* WHAT IS NEEDED: Among the entries below, one line contains "writes : list (Z * Z)" and another contains "intros Hinv Hen. cbn [act enabled] in *.". Transcribe those two lines and every line between them, exactly.

***

Lemma append_fits b bs d : holds b bs -> size d <= writableBytes b -> size b.(buffer_) < 2 ^ 62 ->
  exists b', append b d = Done b' /\ holds b' (bs ++ d) /\ size b'.(buffer_) = size b.(buffer_) /\
    b'.(readerIndex_) = b.(readerIndex_).
Proof.
  intros Hb Hd Hs. unfold append. rewrite ensure_enough by done. run.
  destruct (holds_writable b bs Hb) as (post0 & Hw & Hsz & _). apply holds_parts in Hb as (pre & post & -> & _).
  cbn [buffer_ readerIndex_ writerIndex_] in *. rewrite !size_app in Hsz.
  destruct (written_holds pre bs post d) as (v & E & Hv & Ew & Hh); [lia|done|]. rewrite E. run. rewrite Ew.
  eexists; split; [reflexivity|]. by split.
Qed.

Lemma prepend_holds b bs d : holds b bs -> size d <= b.(readerIndex_) ->
  exists b', prepend b d = Done b' /\ holds b' (d ++ bs) /\ size b'.(buffer_) = size b.(buffer_) /\
    b'.(readerIndex_) = b.(readerIndex_) - size d.
Proof.
  intros Hb Hd. apply holds_parts in Hb as (pre & post & -> & Hs). cbn [readerIndex_] in Hd.
  unfold prepend, prependableBytes. cbn [buffer_ readerIndex_ writerIndex_]. rewrite assert_true by lia. run.
  destruct (split_size pre (size pre - size d)) as (p1 & p2 & -> & Hp1); [pose proof (size_nonneg d); lia|].
  rewrite size_app in Hp1.
  rewrite <- app_assoc, (splice_app_mid p1 p2 (bs ++ post) d) by (rewrite ?size_app; lia). run.
  eexists; split; [reflexivity|]. cbn [buffer_ readerIndex_]. split; [|rewrite !size_app in *; lia].
  exists p1, post. cbn [buffer_ readerIndex_ writerIndex_]. rewrite <- app_assoc. rewrite !size_app in *.
  split_and!; (done || lia).
Qed.

Lemma unwrite_holds b bs n : holds b bs -> 0 <= n <= size bs ->
  exists b', unwrite b n = Done b' /\ holds b' (take (Z.to_nat (size bs - n)) bs) /\ b'.(buffer_) = b.(buffer_) /\
    b'.(readerIndex_) = b.(readerIndex_).
Proof.
  intros Hb Hn. unfold unwrite. rewrite (holds_readable b bs Hb), assert_true by lia. run.
  apply holds_parts in Hb as (pre & post & -> & Hs). cbn [buffer_ readerIndex_ writerIndex_].
  eexists; split; [reflexivity|]. split; [|done]. set (k := Z.to_nat (size bs - n)).
  exists pre, (drop k bs ++ post). cbn [buffer_ readerIndex_ writerIndex_].
  rewrite (app_assoc (take _ _)), take_drop. unfold size in *. rewrite length_take. split_and!; (done || lia).
Qed.

(** ** The buffer is a byte queue *)

Inductive op :=
| Append (d : list Z)
| Prepend (d : list Z)
| Retrieve (n : Z)
| RetrieveAsString (n : Z)
| RetrieveAll
| RetrieveAllAsString
| Unwrite (n : Z)
| EnsureWritable (n : Z).

(** The call, and the text it returns. *)
Definition exec (o : op) (b : Buffer) : outcome unit (Buffer * list Z) :=
  match o with
  | Append d => b ← append b d; Done (b, [])
  | Prepend d => b ← prepend b d; Done (b, [])
  | Retrieve n => b ← retrieve b n; Done (b, [])
  | RetrieveAsString n => retrieveAsString b n
  | RetrieveAll => Done (retrieveAll b, [])
  | RetrieveAllAsString => retrieveAllAsString b
  | Unwrite n => b ← unwrite b n; Done (b, [])
  | EnsureWritable n => b ← ensureWritableBytes b n; Done (b, [])
  end.

Fixpoint execs (os : list op) (b : Buffer) : outcome unit (Buffer * list (list Z)) :=
  match os with
  | [] => Done (b, [])
  | o :: os' => '(b, r) ← exec o b; '(b, rs) ← execs os' b; Done (b, r :: rs)
  end.

(** The specification: a sequence of bytes, and how many can be prepended. *)
Record queue := mkQueue { bytes : list Z; room : Z }.

Definition after_retrieve (q : queue) (n : Z) : queue :=
  mkQueue (drop (Z.to_nat n) q.(bytes)) (if n <? size q.(bytes) then q.(room) + n else kCheapPrepend).

(** [None] is a call the buffer does not allow. *)
Definition spec (o : op) (q : queue) : option (queue * list Z) :=
  let ok (n : Z) := (0 <=? n) && (n <=? size q.(bytes)) in
  match o with
  | Append d => Some (mkQueue (q.(bytes) ++ d) (Z.min q.(room) kCheapPrepend), [])
  | Prepend d => if size d <=? q.(room) then Some (mkQueue (d ++ q.(bytes)) (q.(room) - size d), []) else None
  | Retrieve n => if ok n then Some (after_retrieve q n, []) else None
  | RetrieveAsString n => if ok n then Some (after_retrieve q n, take (Z.to_nat n) q.(bytes)) else None
  | RetrieveAll => Some (mkQueue [] kCheapPrepend, [])
  | RetrieveAllAsString => Some (mkQueue [] kCheapPrepend, q.(bytes))
  | Unwrite n => if ok n then Some (mkQueue (take (Z.to_nat (size q.(bytes) - n)) q.(bytes)) q.(room), []) else None
  | EnsureWritable n => if 0 <=? n then Some (mkQueue q.(bytes) (Z.min q.(room) kCheapPrepend), []) else None
  end.

Fixpoint specs (os : list op) (q : queue) : option (queue * list (list Z)) :=
  match os with
  | [] => Some (q, [])
  | o :: os' => '(q, r) ← spec o q; '(q, rs) ← specs os' q; Some (q, r :: rs)
  end.

(** What an operation asks the vector to grow by at most. *)
Definition growth (o : op) : Z :=
  match o with Append d => size d | EnsureWritable n => Z.max 0 n | _ => 0 end.

Fixpoint growths (os : list op) : Z := match os with [] => 0 | o :: os' => growth o + growths os' end.

Lemma growths_nonneg os : 0 <= growths os.
Proof. induction os as [|o os IH]; cbn [growths]; [done|]. destruct o; cbn [growth]; unfold size; lia. Qed.
(* ===== verification/LightSession.v ===== *)
(** * Sessions and clients of liblight: [session.cpp], [clientapi.cpp]

    The server's [Session] and the client's [clientapi] are one link read from its
    two ends: the same buffers, the same fragments, and heartbeats that the other
    end sends back.  Handlers run one at a time, on the thread of their
    [io_service]; what the socket and the timers do is the order and the arguments
    in which the handlers are called.  The vector of a buffer has the position at
    which an operation of the socket was begun, so that a handler that runs late
    reads what is there then. *)

From Stdlib Require Import String.
From S2P Require Import Prelude LightBuffer LightTransaction.

Module LightSession.
Import LightBuffer LightTransaction.

(** [Session] is the server's side, [clientapi] the client's. *)
Inductive side := Server | Client.

#[export] Instance side_eq_dec : EqDecision side.
Proof. solve_decision. Defined.

Definition own_heartbeat (sd : side) : Z := match sd with Server => kHeartBeatServer | Client => kHeartBeatClient end.
Definition peer_heartbeat (sd : side) : Z := match sd with Server => kHeartBeatClient | Client => kHeartBeatServer end.

(** What the application is told. *)
Inductive event :=
| OnConnected
| OnDisconnected
| Received (transactionid : Z) (msg : list Z).

(** A [deadline_timer]: whether a wait is pending, and how many waits have expired
    whose handlers have not run, which [cancel] no longer stops. *)
Record timer := mkTimer { armed : bool; expired : nat }.

Definition new_timer : timer := mkTimer false 0.
Definition cancel (t : timer) : timer := mkTimer false t.(expired).
(** [expires_from_now] and [async_wait] *)
Definition arm (t : timer) : timer := mkTimer true t.(expired).

(** The half that sends: operations of the socket are the position and the length
    they were begun with. *)
Record writer := mkWriter {
  buffer_write_ : Buffer;
  cache_write_ : list (list Z);
  writes : list (Z * Z)
}.

(** The half that receives. *)
Record reader := mkReader {
  buffer_read_ : Buffer;
  receive_buffer_ : list Z;
  reads : list (Z * Z)
}.
Lemma read_step sys n sd k : inv sys n -> enabled (Read sd k) sys = true ->
  exists sys' n', act (Read sd k) sys = Done sys' /\ inv sys' n' /\ total n' < total n.
Proof.
  intros Hinv Hen. cbn [act enabled] in *.
  destruct (Hinv sd) as (wb & tail0 & ps0 & pushed0 & rc0 & Hout & Hn0).
  destruct (Hinv (other sd)) as (wb2 & tail & ps & pushed & rc & Hin & Hn). rewrite other_other in Hin.
  pose proof (ch_reader _ _ _ _ _ _ _ _ _ Hin) as Hrd. pose proof Hrd as (_ & _ & Er & _). rewrite Er in Hen.
  rewrite !andb_true_iff, !Z.leb_le in Hen. destruct Hen as [[Hk1 Hk2] Hk3].
  set (w := wire (sys (other sd))) in *.
  destruct (channel_read _ _ _ _ _ _ _ _ _ k Hin) as (ps1 & ps2 & tail' & Eps & Et & Hinc & Hw1 & Hfit & Hnext); [lia|].
  assert (Hsz : size (take (Z.to_nat k) w) = k) by (unfold size in *; rewrite length_take; lia).
  destruct (received_ok sd _ wb tail (take (Z.to_nat k) w) ps1 tail' (ch_sends _ _ _ _ _ _ _ _ _ Hout) Hrd) as
    (s' & wb' & E & Hs' & Hr' & Hu & Hrb & Hev); [rewrite Hsz; lia|done|done|done|done|].
  rewrite E. run. set (sys' := upd _ _ _).
  assert (Hempty : Forall (fun p => is_heartbeat (ptype p) = true -> pbody p = []) ps1).
  { pose proof (heartbeats_empty pushed (ch_pushed _ _ _ _ _ _ _ _ _ Hin)) as H.
    rewrite (ch_packets _ _ _ _ _ _ _ _ _ Hin), Eps in H. apply Forall_app in H as [_ H]. by apply Forall_app in H as [H _]. }
  rewrite (echoes sd ps1 Hempty) in Hu. set (nb := Z.to_nat (beats (other sd) ps1)) in *.
  assert (Enb : Z.of_nat nb = beats (other sd) ps1) by (unfold nb; pose proof (beats_nonneg (other sd) ps1); lia).
  assert (E1 : sys' sd = mkHalf s' (wire (sys sd)) (sent (sys sd))) by (unfold sys'; by destruct sd).
  assert (E2 : sys' (other sd) = mkHalf (link (sys (other sd))) (drop (Z.to_nat k) w) (sent (sys (other sd))))
    by (unfold sys'; by destruct sd).
  assert (Hd : size (drop (Z.to_nat k) w) = size w - k) by (unfold size in *; rewrite length_drop; lia).
  assert (Ho : direction sys' (other sd) (n (other sd) - k - 100 * beats (other sd) ps1)).
  { exists wb2, tail', ps2, pushed, (rc ++ ps1). rewrite other_other. unfold weight. rewrite E1, E2. cbn [link wire sent]. split.
    - apply Hnext; [done|done|]. by rewrite Hev, messages_app, messages_told.
    - rewrite Hn, Hd. unfold weight. rewrite Eps, beats_app. fold w. lia. }
  assert (Hsd : direction sys' sd (n sd + 40 * beats (other sd) ps1)).
  { pose proof (channel_push _ _ _ _ _ _ _ _ _ s' wb' _ Hout Hs' (echoes_ok sd nb) Hu) as H.
    rewrite echoes_data, app_nil_r in H. eexists wb', tail0, _, _, rc0. unfold weight. rewrite E1, E2. cbn [link wire sent].
    split; [exact H|]. rewrite Hu, size_app, echoes_size, beats_app, echoes_beats, Hn0, Enb. unfold weight. lia. }
  destruct (inv_of sys' sd _ _ Hsd Ho) as (n' & Hn' & E3 & E4). exists sys', n'. split; [done|]. split; [done|].
  rewrite !(total_sides _ sd), E3, E4. pose proof (beats_nonneg (other sd) ps1). lia.
Qed.
(** ** Threads: where each is, with its local variables *)

Inductive thread : Type :=
| Idle
| WStart (m : T)                   (* post_msg_mul was called *)
| WClaimed (i : Z) (m : T)         (* post_index was fetched *)
| WEnsured (i : Z) (m : T)         (* get_msg_page is about to return *)
| WPaged (i : Z) (m : T) (a : Z)   (* the page is at a *)
| WWritten (i : Z) (m : T) (a : Z) (* the message is written, not the flag *)
| RStart                           (* at the head of the loop of get_msg_mul *)
| RLoaded (g : Z)                  (* get_index_ was read *)
| RSeen (g x : Z)                  (* and read again for the comparison *)
| RMay (g : Z)                     (* there was a message to get *)
| RClaimed (g : Z)                 (* get_index_ was exchanged *)
| REnsured (g : Z)
| RPaged (g a : Z)                 (* at the head of the polling loop *)
| RFlagged (g a : Z)               (* the flag was set *)
| RTaken (g : Z) (o : option T)    (* the message is copied *)
| RFull (g : Z)                    (* the page is to be recycled *)
| RFree (g a : Z).                 (* its address was read *)

(** What a statement adds to the history of the run. *)
Inductive event : Type :=
| ENone
| EPost (m : T)
| EGot (g : Z) (o : option T)
| ERecycled (g : Z).

(** The next statement of a thread. *)
Definition advance (th : thread) (q : queue) : option (thread * queue * event) :=
  match th with
  | Idle => None
  | WStart m => Some (WClaimed (post_index q) m, with_post q (post_index q + 1), EPost m)
  | WClaimed i m => q1 ← ensure_page q (int_page_of i); Some (WEnsured i m, q1, ENone)
  | WEnsured i m => a ← page_indexes q !! int_page_of i; Some (WPaged i m a, q, ENone)
  | WPaged i m a => q1 ← store q a (slot_of i) (set_msg m); Some (WWritten i m a, q1, ENone)
  | WWritten i m a => q1 ← store q a (slot_of i) set_flag; Some (Idle, q1, ENone)
  | RStart => Some (RLoaded (get_index q), q, ENone)
  | RLoaded g => Some (RSeen g (get_index q), q, ENone)
  | RSeen g x => Some (if post_index q <=? x then Idle else RMay g, q, ENone)
  | RMay g =>
      if get_index q =? g then Some (RClaimed g, with_get q (g + 1), ENone)
      else Some (RStart, q, ENone)
  | RClaimed g => q1 ← ensure_page q (page_of g); Some (REnsured g, q1, ENone)
  | REnsured g => a ← page_indexes q !! page_of g; Some (RPaged g a, q, ENone)
  | RPaged g a =>
      c ← load q a (slot_of g);
      Some (if t_flag c =? 1 then RFlagged g a else RPaged g a, q, ENone)
  | RFlagged g a => c ← load q a (slot_of g); Some (RTaken g (t_msg c), q, ENone)
  | RTaken g o =>
      let count := counter q (page_of g) in
      Some (if count =? kTQueuePageMsgIndexMask then RFull g else Idle,
            with_counter q (page_of g) (u32 (count + 1)), EGot g o)
  | RFull g => a ← page_indexes q !! page_of g; Some (RFree g a, q, ENone)
  | RFree g a => q1 ← recycle_page q (page_of g) a; Some (Idle, q1, ERecycled g)
  end.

***

* SOLUTION FOR THIS EXERCISE:
  writes : list (Z * Z)
}.

(** The half that receives. *)
Record reader := mkReader {
  buffer_read_ : Buffer;
  receive_buffer_ : list Z;
  reads : list (Z * Z)
}.
Lemma read_step sys n sd k : inv sys n -> enabled (Read sd k) sys = true ->
  exists sys' n', act (Read sd k) sys = Done sys' /\ inv sys' n' /\ total n' < total n.
Proof.
  intros Hinv Hen. cbn [act enabled] in *.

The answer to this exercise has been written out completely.